Optimal binning and conformal prediction for regression

Reason this release was yanked:

Release contained unneeded files

Project description

Optimal Binning for Regression via LOO-CRPS

Research project extending the Venn-ABERS calibrated prediction framework to regression (continuous response, real-valued covariate).

Overview

Given training data $(x_i, y_i)$, we sort by $x$, partition the observations into $K$ contiguous bins, and use the within-bin empirical CDF as the predictive distribution. The three main contributions are:

  1. Optimal binning: bin boundaries are chosen to minimise the total leave-one-out CRPS via dynamic programming in $O(n^2 K)$ time.
  2. Cross-validated K selection: the number of bins $K$ is selected by test CRPS on a held-out split; within-sample LOO-CRPS is gameable and must not be used for model selection.
  3. Conformal prediction: the bin ECDF is wrapped in a full conformal predictor (CRPS as nonconformity score) to obtain finite-sample coverage guarantees.
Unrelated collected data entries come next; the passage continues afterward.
(** The fix moves: the script's database has an entry at (10, 7.5) only
    under "central", and a fix clamped to (10, 7) is nearest to it. *)
Example gps_point_moves_on_submit :
  let s := mkSession defaultLocation "" None [] [] 0 in
  let latitude := 40.0%Q in
  let longitude := (-74.0 - (1 # 30))%Q in
  (exists q, user_lng (userLocation (onPosition latitude longitude s))
             = Some q /\ (q == 7)%Q)
  /\ user_name (userLocation (onPosition latitude longitude s)) = "central"
  /\ user_lng (userLocation (updateUserLocation (fun _ => 0%Q)
                               (onPosition latitude longitude s)))
     = Some 7.5%Q.
Proof.
  cbv zeta. split; [eexists; split; reflexivity|].
  split; reflexivity.
Qed.

(** X9.  The conversion of a GPS fix is monotone in each coordinate,
    and it is affine only within half a degree of the reference point
    (40.0, -74.0): every fix at or beyond 40.5 degrees of latitude lands
    on the upper border 20, every fix at or below 39.5 on the border 0,
    and likewise for the longitude at -73.5 and -74.5. *)
Theorem toLocalSpace_monotone_and_saturating
  (lat1 lat2 lng1 lng2 : Q) :
  (lat1 <= lat2)%Q -> (lng1 <= lng2)%Q ->
  (fst (toLocalSpace lat1 lng1) <= fst (toLocalSpace lat2 lng2))%Q
  /\ (snd (toLocalSpace lat1 lng1) <= snd (toLocalSpace lat2 lng2))%Q
  /\ (40.5 <= lat2 -> fst (toLocalSpace lat2 lng2) == 20)%Q
  /\ (lat1 <= 39.5 -> fst (toLocalSpace lat1 lng1) == 0)%Q
  /\ (-73.5 <= lng2 -> snd (toLocalSpace lat2 lng2) == 15)%Q
  /\ (lng1 <= -74.5 -> snd (toLocalSpace lat1 lng1) == 0)%Q
  /\ (39.5 <= lat1 <= 40.5 ->
      fst (toLocalSpace lat1 lng1) == (lat1 - 40) * 20 + 10)%Q
  /\ (-74.5 <= lng1 <= -73.5 ->
      snd (toLocalSpace lat1 lng1) == (lng1 + 74) * 15 + 7.5)%Q.
Proof.
  intros Hlat Hlng. unfold toLocalSpace. cbn [fst snd].
  unfold Math_min. by_cases_Qle; unfold Math_max; by_cases_Qle;
    repeat split; intros; Lqa.lra.
Qed.

Lemma toLocalSpace_monotone_and_saturating_witness :
  (fst (toLocalSpace 39.9 (-74.2)) <= fst (toLocalSpace 41.0 (-70.0)))%Q
  /\ (snd (toLocalSpace 39.9 (-74.2)) <= snd (toLocalSpace 41.0 (-70.0)))%Q.
Proof.
  destruct (toLocalSpace_monotone_and_saturating 39.9 41.0 (-74.2) (-70.0))
    as (H1 & H2 & _).
  - discriminate.
  - discriminate.
  - split; [exact H1 | exact H2].
Defined.

End GeoMore.

(** ** The timer under page events *)

Module TimerMore.

Import UpdateTimer TimerDiscipline.

Lemma filter_fresh (h : nat) (l : list nat) :
  ~ In h l -> filter (fun h' => negb (h' =? h)%nat) l = l.
Proof.
  induction l as [|a l IH]; [reflexivity|]. intro H. cbn [filter].
  destruct (a =? h)%nat eqn:E.
  - apply Nat.eqb_eq in E. exfalso. apply H. now left.
  - cbn [negb]. rewrite IH; [reflexivity|]. intro K. apply H. now right.
Qed.

Lemma hostInvariant_start (t : Timers) :
  hostInvariant t -> hostInvariant (startRealTimeUpdates t).
Proof.
  intros (H1 & H2 & H3). unfold hostInvariant. cbn. repeat split.
  - lia.
  - destruct H as [<-|H]; [lia | apply H2, H].
  - destruct H as [<-|H]; [lia | apply H2 in H; lia].
  - constructor; [|exact H3]. intro K. apply H2 in K. lia.
Qed.

Lemma hostInvariant_stop (t : Timers) :
  hostInvariant t -> hostInvariant (stopRealTimeUpdates t).
Proof.
  intros (H1 & H2 & H3). unfold stopRealTimeUpdates.
  destruct (updateInterval t) as [h|]; [|exact (conj H1 (conj H2 H3))].
  destruct (negb (h =? 0)%nat); [|exact (conj H1 (conj H2 H3))].
  unfold hostInvariant. cbn. repeat split; try assumption.
  - apply filter_In in H. apply H2, H.
  - apply filter_In in H. apply H2, H.
  - now apply NoDup_filter.
Qed.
The Venn prediction band — the family of augmented ECDFs as the hypothetical label varies — is also formalised as the direct regression analog of the Venn-ABERS interval.

Package usage

import numpy as np
from crpsconfreg import BinningPredictor

# x and y must be sorted by x
pred = BinningPredictor().fit(x_train, y_train, K_max=20)  # CV selects K*

# Conformal prediction interval with coverage >= 1 - epsilon
lo, hi = pred.predict_interval(x_new, epsilon=0.10)

# Conformal p-value for an observed (x*, y*) pair
pvals = pred.conformal_pvalue(x_new, y_new)

# Within-bin empirical CDF
cdf = pred.predict_ecdf(x_new, t_grid)

print(f"K* = {pred.K_}, bin sizes = {pred.bin_sizes()}")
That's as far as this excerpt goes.